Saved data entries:
(* ===== verification/TestsPacket.v ===== *)
(** * The unit tests of the packet modules (rist-protocol/src/packet)

    Each [#[test]] function, translated: an assertion or an [unwrap] that fails panics, so a
    test passes when its translation is [Ok tt].  They tie the definitions to the behaviour
    the source's own tests pin down; [TestsProtocol] runs them. *)

From Stdlib Require Import Ascii String.
From S2P Require Import Prelude Seq Rtp RtcpCodec RtcpReports Sdes RtcpNack RtcpApp Rtcp Net.
Local Open Scope Z_scope.

(** ** Assertions *)

Definition unit_test : Type := exec ().

Definition assert (b : bool) : unit_test := if b then Ok tt else Panic.
Definition assert_eq {A} `{EqDecision A} (a b : A) : unit_test := assert (bool_decide (a = b)).
Definition unwrap {A} (m : exec A) : exec A :=
  match m with Ok a => Ok a | Err _ | Panic => Panic end.
Definition unwrap_option {A} (m : option A) : exec A :=
  match m with Some a => Ok a | None => Panic end.
(** [v[i]] on a vector. *)
Definition nth_item {A} (l : list A) (i : nat) : exec A := unwrap_option (l !! i).
(** The body of a test that walks a list of inputs. *)
Definition for_each {A} (l : list A) (f : A → unit_test) : unit_test :=
  foldr (λ a rest, f a ;; rest) (Ok tt) l.

#[export] Instance SenderReport_eq_dec : EqDecision SenderReport.
Proof. solve_decision. Defined.
#[export] Instance ReportBlock_eq_dec : EqDecision ReportBlock.
Proof. solve_decision. Defined.
#[export] Instance ReceiverReport_eq_dec : EqDecision ReceiverReport.
Proof. solve_decision. Defined.
#[export] Instance Sdes_eq_dec : EqDecision Sdes.
Proof. solve_decision. Defined.
#[export] Instance BitmaskNack_eq_dec : EqDecision BitmaskNack.
Proof. solve_decision. Defined.
#[export] Instance RangeNack_eq_dec : EqDecision RangeNack.
Proof. solve_decision. Defined.
#[export] Instance NackEntries_eq_dec : EqDecision NackEntries.
Proof. solve_decision. Defined.
#[export] Instance NackPacket_eq_dec : EqDecision NackPacket.
Proof. solve_decision. Defined.
#[export] Instance RttEchoRequest_eq_dec : EqDecision RttEchoRequest.
Proof. solve_decision. Defined.
#[export] Instance RttEchoResponse_eq_dec : EqDecision RttEchoResponse.
Proof. solve_decision. Defined.
#[export] Instance AppRangeNack_eq_dec : EqDecision AppRangeNack.
Proof. solve_decision. Defined.
#[export] Instance RistApp_eq_dec : EqDecision RistApp.
Proof. solve_decision. Defined.

(** ** seq.rs *)

Definition test_basic_ordering : unit_test :=
  assert (precedes (mkSeqNo 0) (mkSeqNo 1)) ;;
  assert (precedes (mkSeqNo 100) (mkSeqNo 200)) ;;
  assert (negb (precedes (mkSeqNo 200) (mkSeqNo 100))).

Definition test_wraparound : unit_test :=
  assert (precedes (mkSeqNo 65535) (mkSeqNo 0)) ;;
  assert (precedes (mkSeqNo 65534) (mkSeqNo 0)) ;;
  assert (negb (precedes (mkSeqNo 0) (mkSeqNo 65535))).

Definition test_diff : unit_test :=
  assert_eq (diff (mkSeqNo 0) (mkSeqNo 1)) 1 ;;
  assert_eq (diff (mkSeqNo 1) (mkSeqNo 0)) (-1) ;;
  assert_eq (diff (mkSeqNo 65535) (mkSeqNo 0)) 1 ;;
  assert_eq (diff (mkSeqNo 0) (mkSeqNo 65535)) (-1).

Definition test_next : unit_test :=
  assert_eq (next (mkSeqNo 0)) (mkSeqNo 1) ;;
  assert_eq (next (mkSeqNo 65535)) (mkSeqNo 0).

Definition test_add : unit_test :=
  assert_eq (seq_add (mkSeqNo 65530) 10) (mkSeqNo 4).

Definition test_half_space_boundary : unit_test :=
  assert_eq (diff (mkSeqNo 0) (mkSeqNo 32768)) (-32768) ;;
  assert_eq (diff (mkSeqNo 0) (mkSeqNo 32767)) 32767.

(** ** rtp.rs *)

Definition test_rtp_header_roundtrip : unit_test :=
  let header := new_ts 0x12345678 42 1000 in
  let bytes := RtpHeader_serialize header in
  '(parsed, size) ← unwrap (RtpHeader_parse bytes);
  assert_eq size RTP_HEADER_SIZE ;;
  assert_eq parsed header.

Definition test_rtp_packet_roundtrip : unit_test :=
  let pkt := mkRtpPacket (new_ts 0xAABBCCDD 100 90000) [0x47; 0x00; 0x00; 0x10] in
  let bytes := RtpPacket_serialize pkt in
  parsed ← unwrap (RtpPacket_parse bytes);
  assert_eq (rp_header parsed) (rp_header pkt) ;;
  assert_eq (rp_payload parsed) (rp_payload pkt).

Definition test_invalid_version : unit_test :=
  let buf := <[0%nat := 0xC0]> (repeat 0 12) in
  assert (match RtpHeader_parse buf with Err (InvalidRtpVersion v) => v =? 3 | _ => false end).

Definition test_too_short : unit_test :=
  let buf := repeat 0 4 in
  assert (match RtpHeader_parse buf with Err (PacketTooShort _ _) => true | _ => false end).

Definition test_marker_and_payload_type : unit_test :=
  let header := mkRtpHeader 2 false false 0 true 96 0 0 0 in
  let bytes := RtpHeader_serialize header in
  '(parsed, _) ← unwrap (RtpHeader_parse bytes);
  assert (rh_marker parsed) ;;
  assert_eq (rh_payload_type parsed) 96.

(** ** rtcp_sr.rs, rtcp_rr.rs, rtcp_sdes.rs *)

(** [SenderReport::SIZE]. *)
Definition SenderReport_SIZE : Z := 28.

Definition test_sr_roundtrip : unit_test :=
  let sr := mkSenderReport 0x12345678 3800000000 0x80000000 90000 1000 1316000 in
  let bytes := SenderReport_serialize sr in
  assert_eq (blen bytes) SenderReport_SIZE ;;
  body ← slice_from bytes 4;
  parsed ← unwrap (SenderReport_parse body);
  assert_eq parsed sr.

Definition test_compact_ntp : unit_test :=
  let sr := mkSenderReport 0 0x0000ABCD 0xEF120000 0 0 0 in
  assert_eq (compact_ntp sr) 0xABCDEF12.

(** The length field of a serialized sub-packet. *)
Definition length_field (bytes : list Z) : exec Z :=
  b2 ← index bytes 2; b3 ← index bytes 3; Ok (b2 * 256 + b3).

Definition test_rr_with_report_roundtrip : unit_test :=
  let rr := mkReceiverReport 0xAABBCCDD [mkReportBlock 0x12345678 25 100 50000 300 0xABCDEF12 65536] in
  let bytes := ReceiverReport_serialize rr in
  len ← length_field bytes;
  assert_eq len 7 ;;
  b0 ← index bytes 0;
  let rc := Z.land b0 0x1F in
  body ← slice_from bytes 4;
  parsed ← unwrap (ReceiverReport_parse body rc);
  assert_eq parsed rr.

Definition test_empty_rr : unit_test :=
  let rr := ReceiverReport_empty 0xDEADBEEF in
  let bytes := ReceiverReport_serialize rr in
  len ← length_field bytes;
  assert_eq len 1 ;;
  assert_eq (blen bytes) 8.

Definition test_negative_cumulative_lost : unit_test :=
  let block := mkReportBlock 1 0 (-5) 100 0 0 0 in
  let buf := ReportBlock_serialize block in
  parsed ← unwrap (ReportBlock_parse buf);
  assert_eq (rb_cumulative_lost parsed) (-5).

Definition test_sdes_roundtrip : unit_test :=
  let sdes := mkSdes 0x12345678 (str "192.168.1.100") in
  let bytes := Sdes_serialize sdes in
  assert_eq (blen bytes mod 4) 0 ;;
  body ← slice_from bytes 4;
  parsed ← unwrap (Sdes_parse body);
  assert_eq parsed sdes.

Definition test_sdes_short_cname : unit_test :=
  let sdes := mkSdes 1 (str "a") in
  let bytes := Sdes_serialize sdes in
  assert_eq (blen bytes mod 4) 0 ;;
  body ← slice_from bytes 4;
  parsed ← unwrap (Sdes_parse body);
  assert_eq parsed sdes.

Definition test_sdes_alignment : unit_test :=
  for_each (seq 0 20) (λ len,
    let cname := concat (repeat (str "x") len) in
    let bytes := Sdes_serialize (mkSdes 1 cname) in
    assert_eq (blen bytes mod 4) 0).

(** ** rtcp_app.rs *)

Definition test_rtt_echo_request_roundtrip : unit_test :=
  let req := AppRttEchoRequest (mkRttEchoRequest 0x12345678 1000 2000) in
  let bytes := RistApp_serialize req in
  assert_eq (blen bytes) 20 ;;
  b0 ← index bytes 0;
  let subtype := Z.land b0 0x1F in
  body ← slice_from bytes 4;
  parsed ← unwrap (RistApp_parse body subtype);
  assert_eq parsed req.

Definition range_nack_entry_array_is_capped : unit_test :=
  let over := MAX_RANGE_NACK_ENTRIES + 250 in
  let body := put_u32 0 ++ str "RIST" ++ concat (repeat [0x00; 0x00; 0xFF; 0xFF] (Z.to_nat over)) in
  parsed ← unwrap (RistApp_parse body RIST_APP_RANGE_NACK);
  match parsed with
  | AppRange n =>
      assert_eq (Z.of_nat (length (an_entries n))) MAX_RANGE_NACK_ENTRIES ;;
      e0 ← nth_item (an_entries n) 0;
      assert_eq e0 (0, 0xFFFF)
  | _ => Panic
  end.

Definition range_nack_keeps_every_entry_a_real_peer_can_send : unit_test :=
  for_each [200; 509] (λ count,
    let entries := map (λ i, (as_u16 i, as_u16 (i mod 7))) (seqZ 0 count) in
    let nack := AppRange (mkAppRangeNack 0x12345678 entries) in
    let bytes := RistApp_serialize nack in
    assert (blen bytes <=? 2048) ;;
    b0 ← index bytes 0;
    body ← slice_from bytes 4;
    parsed ← unwrap (RistApp_parse body (Z.land b0 0x1F));
    match parsed with
    | AppRange n => assert_eq (an_entries n) entries
    | _ => Panic
    end).

Definition test_rtt_echo_response_roundtrip : unit_test :=
  let resp := AppRttEchoResponse (mkRttEchoResponse 0xAABBCCDD 3000 4000 150) in
  let bytes := RistApp_serialize resp in
  assert_eq (blen bytes) 24 ;;
  b0 ← index bytes 0;
  let subtype := Z.land b0 0x1F in
  body ← slice_from bytes 4;
  parsed ← unwrap (RistApp_parse body subtype);
  assert_eq parsed resp.

(** ** rtcp_nack.rs *)

Definition test_bitmask_nack_roundtrip : unit_test :=
  let pkt := mkNackPacket 0xAAAA 0xBBBB (Bitmask [mkBitmaskNack 100 5; mkBitmaskNack 200 0]) in
  let bytes := NackPacket_serialize pkt in
  let payload_len := blen bytes - 4 in
  body ← slice_from bytes 4;
  parsed ← unwrap (NackPacket_parse body NACK_FMT_GENERIC payload_len);
  assert_eq parsed pkt.

Definition test_range_nack_roundtrip : unit_test :=
  let pkt := mkNackPacket 1 2 (Range [mkRangeNack 500 9; mkRangeNack 520 0]) in
  let bytes := NackPacket_serialize pkt in
  let payload_len := blen bytes - 4 in
  body ← slice_from bytes 4;
  parsed ← unwrap (NackPacket_parse body NACK_FMT_RANGE payload_len);
  assert_eq parsed pkt.

Definition test_bitmask_nack_lost_seqs : unit_test :=
  let nack := mkBitmaskNack 100 5 in
  assert_eq (BitmaskNack_lost_seqs nack) [100; 101; 103].

Definition test_range_nack_lost_seqs : unit_test :=
  let nack := mkRangeNack 500 4 in
  assert_eq (RangeNack_lost_seqs nack) [500; 501; 502; 503; 504].

Definition test_nack_builder_bitmask : unit_test :=
  let builder := mkNackListBuilder 1 2 in
  let pkt := build_bitmask builder [100; 101; 103; 200] in
  match nk_entries pkt with
  | Bitmask nacks =>
      assert_eq (length nacks) 2%nat ;;
      n0 ← nth_item nacks 0;
      assert_eq (bn_pid n0) 100 ;;
      assert_eq (bn_blp n0) 5 ;;
      n1 ← nth_item nacks 1;
      assert_eq (bn_pid n1) 200 ;;
      assert_eq (bn_blp n1) 0
  | Range _ => Panic
  end.

Definition test_nack_builder_range : unit_test :=
  let builder := mkNackListBuilder 1 2 in
  let pkt := build_range builder [100; 101; 102; 200; 201] in
  match nk_entries pkt with
  | Range nacks =>
      assert_eq (length nacks) 2%nat ;;
      n0 ← nth_item nacks 0;
      assert_eq n0 (mkRangeNack 100 2) ;;
      n1 ← nth_item nacks 1;
      assert_eq n1 (mkRangeNack 200 1)
  | Bitmask _ => Panic
  end.

(** ** rtcp.rs *)

Definition test_compound_sr_sdes : unit_test :=
  let compound :=
    [PktSenderReport (mkSenderReport 0x11111111 1000 2000 90000 500 658000);
     PktSdes (mkSdes 0x11111111 (str "10.0.0.1"))] in
  let bytes := RtcpCompound_serialize compound in
  parsed ← unwrap (RtcpCompound_parse bytes);
  assert_eq (length parsed) 2%nat ;;
  p0 ← nth_item parsed 0;
  match p0 with PktSenderReport sr => assert_eq (sr_ssrc sr) 0x11111111 | _ => Panic end ;;
  p1 ← nth_item parsed 1;
  match p1 with PktSdes sdes => assert_eq (sd_cname sdes) (str "10.0.0.1") | _ => Panic end.

Definition compound_sub_packet_count_is_bounded : unit_test :=
  let one := [0x80; RTCP_PT_APP; 0x00; 0x03] ++ put_u32 0 ++ str "RIST" ++ [0x00; 0x00; 0xFF; 0xFF] in
  assert_eq (blen one) 16 ;;
  let fill := fix fill fuel datagram :=
    match fuel with
    | O => datagram
    | S fuel' => if blen datagram + blen one <=? 2048 then fill fuel' (datagram ++ one) else datagram
    end in
  let datagram := fill 2048%nat [] in
  assert_eq (blen datagram / 16) 128 ;;
  parsed ← unwrap (RtcpCompound_parse datagram);
  assert_eq (Z.of_nat (length parsed)) MAX_RTCP_SUB_PACKETS.

Definition compound_bound_clears_a_real_receiver_compound : unit_test :=
  let compound :=
    [PktReceiverReport (ReceiverReport_empty 0x22222222);
     PktSdes (mkSdes 0x22222222 (str "10.0.0.2"));
     PktNack (mkNackPacket 0x22222222 0x11111111 (Bitmask [mkBitmaskNack 7 3]))] in
  let bytes := RtcpCompound_serialize compound in
  packets ← unwrap (RtcpCompound_parse bytes);
  let parsed := Z.of_nat (length packets) in
  assert_eq parsed 3 ;;
  assert (parsed * 8 <=? MAX_RTCP_SUB_PACKETS).

Definition test_compound_rr_sdes_nack : unit_test :=
  let compound :=
    [PktReceiverReport (mkReceiverReport 0x22222222 [mkReportBlock 0x11111111 10 5 1000 100 0 0]);
     PktSdes (mkSdes 0x22222222 (str "10.0.0.2"));
     PktNack (mkNackPacket 0x22222222 0x11111111 (Bitmask [mkBitmaskNack 990 0]))] in
  let bytes := RtcpCompound_serialize compound in
  parsed ← unwrap (RtcpCompound_parse bytes);
  assert_eq (length parsed) 3%nat.

(** Every test of the packet modules. *)
Definition packet_tests : list unit_test :=
  [test_basic_ordering; test_wraparound; test_diff; test_next; test_add; test_half_space_boundary;
   test_rtp_header_roundtrip; test_rtp_packet_roundtrip; test_invalid_version; test_too_short;
   test_marker_and_payload_type; test_sr_roundtrip; test_compact_ntp; test_rr_with_report_roundtrip;
   test_empty_rr; test_negative_cumulative_lost; test_sdes_roundtrip; test_sdes_short_cname;
   test_sdes_alignment; test_rtt_echo_request_roundtrip; range_nack_entry_array_is_capped;
   range_nack_keeps_every_entry_a_real_peer_can_send; test_rtt_echo_response_roundtrip;
   test_bitmask_nack_roundtrip; test_range_nack_roundtrip; test_bitmask_nack_lost_seqs;
   test_range_nack_lost_seqs; test_nack_builder_bitmask; test_nack_builder_range;
   test_compound_sr_sdes; compound_sub_packet_count_is_bounded;
   compound_bound_clears_a_real_receiver_compound; test_compound_rr_sdes_nack].
Lemma packet_tests_pass : Forall (λ t, t = Ok tt) packet_tests.
Proof. repeat constructor; vm_compute; reflexivity. Qed.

__Task prompt__:
Find the lines in the entries above where "fill" occurs, and copy each of them.

__Solved problem__:
  let fill := fix fill fuel datagram :=
    | S fuel' => if blen datagram + blen one <=? 2048 then fill fuel' (datagram ++ one) else datagram
  let datagram := fill 2048%nat [] in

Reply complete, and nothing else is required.